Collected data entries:
━━━━━━━━━━━━━━━━

(** What the setters store is never invisible.  [SetValueForSymbol] and
    [DefineConstantForSymbol] store a copy of the value handed in whenever its
    reference count is not 1 or it is invisible, and the value itself when it
    is uniquely owned and visible; either way the stored value is visible and
    is what [_GetValue] then returns.  [SetValueForSymbolNoCopy] terminates
    when handed an invisible value, leaving the table untouched.  Hence a
    chain that holds no invisible value holds none after any of these calls
    (nor after a removal), whether the call returned or terminated.  The
    set-up entry [_InitializeConstantSymbolEntry], through which the
    constructor and [DefineConstantForSymbol] write, keeps the chain so when
    it is handed a visible value, as these two hand it, or when the build
    checks its argument. *)
Theorem symbol_table_never_stores_invisible (g : StringRegistry) (n : N)
    (p_value : EidosValue_SP) (this : EidosSymbolTable) :
  let stored := copy_unless_unique_and_visible p_value in
  Invisible stored = false
  ∧ (use_count p_value ≠ 1%N ∨ Invisible p_value = true → stored = CopyValues p_value)
  ∧ (use_count p_value = 1%N → Invisible p_value = false → stored = p_value)
  ∧ (∀ this', SetValueForSymbol g n p_value this = Returned tt this' →
              _GetValue g n this' = Ok (get stored))
  ∧ (Forall storage_ok (chain this) →
     ∀ this', DefineConstantForSymbol g n p_value this = Returned tt this' →
              _GetValue g n this' = Ok (get stored))
  ∧ (Invisible p_value = true →
     SetValueForSymbolNoCopy g n p_value this
     = Terminated "ERROR (EidosSymbolTable::SetValueForSymbol): (internal) no copy requested with invisible value." this)
  ∧ (∀ this', SetValueForSymbolNoCopy g n p_value this = Returned tt this' →
              _GetValue g n this' = Ok (get p_value) ∧ Invisible p_value = false)
  ∧ (chain_values_visible this →
     chain_values_visible (state_of (SetValueForSymbol g n p_value this))
     ∧ chain_values_visible (state_of (SetValueForSymbolNoCopy g n p_value this))
     ∧ chain_values_visible (state_of (DefineConstantForSymbol g n p_value this))
     ∧ (DEBUG = true ∨ Invisible p_value = false →
        chain_values_visible (state_of (_InitializeConstantSymbolEntry n p_value this)))
     ∧ ∀ flag, chain_values_visible (state_of (_RemoveSymbol g n flag this))).
Proof.
  intros stored.
  split; [apply copy_unless_unique_and_visible_visible |].
  split.
  { unfold stored, copy_unless_unique_and_visible. intros [Hcount | Hinv].
    - apply N.eqb_neq in Hcount. by rewrite Hcount.
    - by rewrite Hinv, orb_true_r. }
  split.
  { unfold stored, copy_unless_unique_and_visible. intros Hcount Hinv.
    apply N.eqb_eq in Hcount. by rewrite Hcount, Hinv. }
  split.
  { intros this'. unfold SetValueForSymbol. fold stored.
    pose proof (set_value_spec g n (get stored) this) as Hspec.
    destruct (bool_decide _ && _); rewrite Hspec; [done |]. intros [= <-].
    by rewrite _GetValue_own_value, own_value_after_set_value. }
  split; [intros Hok this'; by apply DefineConstantForSymbol_GetValue |].
  split; [intros Hinv; unfold SetValueForSymbolNoCopy; by rewrite Hinv |].
  split.
  { intros this'. unfold SetValueForSymbolNoCopy.
    destruct (Invisible p_value); [done |].
    pose proof (set_value_spec g n (get p_value) this) as Hspec.
    destruct (bool_decide _ && _); rewrite Hspec; [done |]. intros [= <-].
    by rewrite _GetValue_own_value, own_value_after_set_value. }
  intros Hchain.
  split; [by apply SetValueForSymbol_visible |].
  split; [by apply SetValueForSymbolNoCopy_visible |].
  split; [by apply DefineConstantForSymbol_visible |].
  split; [intros Hchecked; by apply _InitializeConstantSymbolEntry_checked_visible |].
  intros flag. by apply _RemoveSymbol_visible.
Qed.

Lemma at_depth_1 (method : EidosSymbolTable → outcome EidosSymbolTable unit)
    (this parent_table : EidosSymbolTable) :
  parent_symbol_table_ this = Some parent_table →
  at_depth 1 method this = inside (λ p, set_parent this (Some p)) (method parent_table).
Proof. destruct this as [type internal slots hash parent]. simpl. by intros ->. Qed.

(** C6.  On a variables scope whose ancestors are constants tables in good
    order, [DefineConstantForSymbol n v] terminates with the "is already
    defined" diagnostic when [n] is bound anywhere in the chain, leaving the
    chain as it was.  Otherwise it returns, and the scope's parent is then a
    defined-constants table [dc] that binds [n] to the value (or its copy):
    the former parent with the one binding added when that was a
    defined-constants table, and else a new table holding only [n], linked
    between the scope and the intrinsic table.  From then on [_GetValue n]
    from [dc], from the scope and from every table that has [dc] in its chain
    behind tables that do not hold [n] finds the binding, and
    [SetValueForSymbol n] on the scope terminates as a redefinition of a
    constant. *)
Theorem DefineConstantForSymbol_installs_constant (g : StringRegistry) (n : N)
    (p_value : EidosValue_SP) (this parent_table : EidosSymbolTable) :
  table_type_ this = kVariablesTable →
  parent_symbol_table_ this = Some parent_table →
  constants_chain parent_table →
  storage_ok parent_table →
  let stored := get (copy_unless_unique_and_visible p_value) in
  (ContainsSymbol n this = true →
   DefineConstantForSymbol g n p_value this
   = Terminated ("ERROR (EidosSymbolTable::DefineConstantForSymbol): identifier '"
                 +:+ StringForEidosGlobalStringID n g +:+ "' is already defined.") this)
  ∧ (ContainsSymbol n this = false →
     ∃ dc,
       DefineConstantForSymbol g n p_value this = Returned tt (set_parent this (Some dc))
       ∧ table_type_ dc = kEidosDefinedConstantsTable
       ∧ bound_in dc n stored
       ∧ (table_type_ parent_table = kEidosDefinedConstantsTable →
          parent_symbol_table_ dc = parent_symbol_table_ parent_table
          ∧ ∀ m w, m ≠ n → bound_in dc m w ↔ bound_in parent_table m w)
       ∧ (table_type_ parent_table = kEidosIntrinsicConstantsTable →
          parent_symbol_table_ dc = Some parent_table
          ∧ ∀ m, holds dc m → m = n)
       ∧ _GetValue g n (set_parent this (Some dc)) = Ok stored
       ∧ _GetValue g n dc = Ok stored
       ∧ (∀ scope nearer further,
             chain scope = nearer ++ dc :: further →
             Forall (λ t, ¬ holds t n) nearer →
             _GetValue g n scope = Ok stored)
       ∧ ∀ w, SetValueForSymbol g n w (set_parent this (Some dc))
              = Terminated ("ERROR (EidosSymbolTable::SetValueForSymbol): identifier '"
                            +:+ StringForEidosGlobalStringID n g
                            +:+ "' cannot be redefined because it is a constant.")
                           (set_parent this (Some dc))).
Proof.
  intros Htype Hparent Hconstants Hok stored.
  split; [intros Hcontains; unfold DefineConstantForSymbol; by rewrite Hcontains |].
  intros Hcontains.
  pose proof Hcontains as Hnone%ContainsSymbol_false_chain.
  rewrite chain_unfold, Hparent in Hnone.
  apply Forall_cons in Hnone as [Hnot_this Hnone].
  rewrite chain_unfold in Hnone. apply Forall_cons in Hnone as [Hnot_parent _].
  pose proof (copy_unless_unique_and_visible_visible p_value) as Hvisible.
  (* what follows once the constants table [target] that takes the entry is
     known to be the scope's parent *)
  assert (Hrest : ∀ target,
             storage_ok target → ¬ holds target n →
             let dc := after_set_value n stored target in
             bound_in dc n stored
             ∧ _GetValue g n (set_parent this (Some dc)) = Ok stored
             ∧ _GetValue g n dc = Ok stored
             ∧ (∀ scope nearer further,
                   chain scope = nearer ++ dc :: further →
                   Forall (λ t, ¬ holds t n) nearer →
                   _GetValue g n scope = Ok stored)
             ∧ ∀ w, SetValueForSymbol g n w (set_parent this (Some dc))
                    = Terminated (cannot_be_redefined g n) (set_parent this (Some dc))).
  { intros target Htarget Hfree dc.
    assert (Hdc : own_value n dc = Some stored) by apply own_value_after_set_value.
    assert (Hthis : own_value n (set_parent this (Some dc)) = None).
    { apply own_value_None in Hnot_this. by destruct this. }
    split; [by apply own_value_Some |].
    split; [rewrite _GetValue_own_value, Hthis; simpl; by rewrite _GetValue_own_value, Hdc |].
    split; [by rewrite _GetValue_own_value, Hdc |].
    split.
    { intros scope nearer further Hchain Hnearer.
      rewrite (_GetValue_skips_nearer g n nearer dc further scope Hchain Hnearer).
      by rewrite _GetValue_own_value, Hdc. }
    intros w. unfold SetValueForSymbol.
    pose proof (set_value_spec g n (get (copy_unless_unique_and_visible w))
                  (set_parent this (Some dc))) as Hspec.
    rewrite Hthis in Hspec. rewrite bool_decide_eq_true_2 in Hspec by done.
    unfold parent_contains in Hspec. simpl in Hspec.
    by rewrite ContainsSymbol_own_value, Hdc in Hspec. }
  unfold DefineConstantForSymbol. rewrite Hcontains.
  destruct parent_table as [ptype pinternal pslots phash [grandparent |]].
  - (* the parent is a defined-constants table *)
    destruct Hconstants as [-> Hconstants].
    set (parent_table := mkEidosSymbolTable kEidosDefinedConstantsTable pinternal pslots phash
                           (Some grandparent)) in *.
    exists (after_set_value n stored parent_table).
    assert (Hfind : find_defined_constants_table this = Some 1%nat).
    { destruct this as [type internal slots hash parent]. simpl in *. subst. done. }
    rewrite Hfind. cbn [and_then]. rewrite (at_depth_1 _ _ _ Hparent).
    rewrite (_InitializeConstantSymbolEntry_fresh n _ parent_table) by done.
    cbn [inside]. fold stored.
    destruct (after_set_value_frame n stored parent_table) as [Hty Hpar].
    destruct (Hrest parent_table Hok Hnot_parent) as (Hbound & Hget & Hget_dc & Hdesc & Hset).
    split; [done |]. split; [by rewrite Hty |]. split; [done |].
    split.
    { intros _. split; [done |]. intros m w Hne.
      by rewrite <- !own_value_Some, own_value_after_set_value_ne. }
    split; [by intros [=] |]. done.
  - (* the parent is the intrinsic table: a new table is linked in *)
    simpl in Hconstants. subst ptype.
    set (ict := mkEidosSymbolTable kEidosIntrinsicConstantsTable pinternal pslots phash None) in *.
    set (fresh := mkEidosSymbolTable kEidosDefinedConstantsTable
                    (negb p_start_with_hash_default) [] ∅ (Some ict)).
    exists (after_set_value n stored fresh).
    assert (Hfind : find_defined_constants_table this = None).
    { destruct this as [type internal slots hash parent]. simpl in *. subst. done. }
    assert (Hchild : find_child_of_intrinsic_table this = Some 0%nat).
    { destruct this as [type internal slots hash parent]. simpl in *. subst. done. }
    rewrite Hfind, Hchild. cbn [at_depth].
    assert (Hinsert : insert_defined_constants_table this
                      = Returned tt (set_parent this (Some fresh))).
    { unfold insert_defined_constants_table. rewrite Hparent.
      pose proof (new_EidosSymbolTable_with_parent kEidosDefinedConstantsTable ict
                    p_start_with_hash_default) as Hnew.
      unfold new_EidosSymbolTable in *. simpl in *. rewrite !andb_false_r in *. done. }
    rewrite Hinsert. cbn [and_then].
    rewrite (at_depth_1 _ (set_parent this (Some fresh)) fresh) by done.
    assert (Hfresh_ok : storage_ok fresh).
    { split; simpl; [apply NoDup_nil_2 | by destruct (negb _)]. }
    assert (Hfresh_free : ∀ m, ¬ holds fresh m).
    { intros m. unfold holds. simpl.
      destruct (negb _); [by intros ?%not_elem_of_nil |]. rewrite lookup_empty. by intros [? ?]. }
    rewrite (_InitializeConstantSymbolEntry_fresh n _ fresh) by done.
    cbn [inside]. fold stored.
    destruct (after_set_value_frame n stored fresh) as [Hty Hpar].
    destruct (Hrest fresh Hfresh_ok (Hfresh_free n)) as (Hbound & Hget & Hget_dc & Hdesc & Hset).
    split; [by destruct this |]. split; [by rewrite Hty |]. split; [done |].
    split; [by intros [=] |].
    split; [| done].
    intros _. split; [done |]. intros m Hm.
    destruct (decide (m = n)) as [-> | Hne]; [done |].
    exfalso. apply holds_own_value in Hm.
    rewrite own_value_after_set_value_ne in Hm by done.
    apply holds_own_value in Hm. by apply (Hfresh_free m).
Qed.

━━━━━━━━━━━━━━━━

TASK DETAILS. Find every line in the records that has the word "pinternal". Copy those lines.

OUTPUT FOR THIS EXERCISE.
  destruct parent_table as [ptype pinternal pslots phash [grandparent |]].
    set (parent_table := mkEidosSymbolTable kEidosDefinedConstantsTable pinternal pslots phash
    set (ict := mkEidosSymbolTable kEidosIntrinsicConstantsTable pinternal pslots phash None) in *.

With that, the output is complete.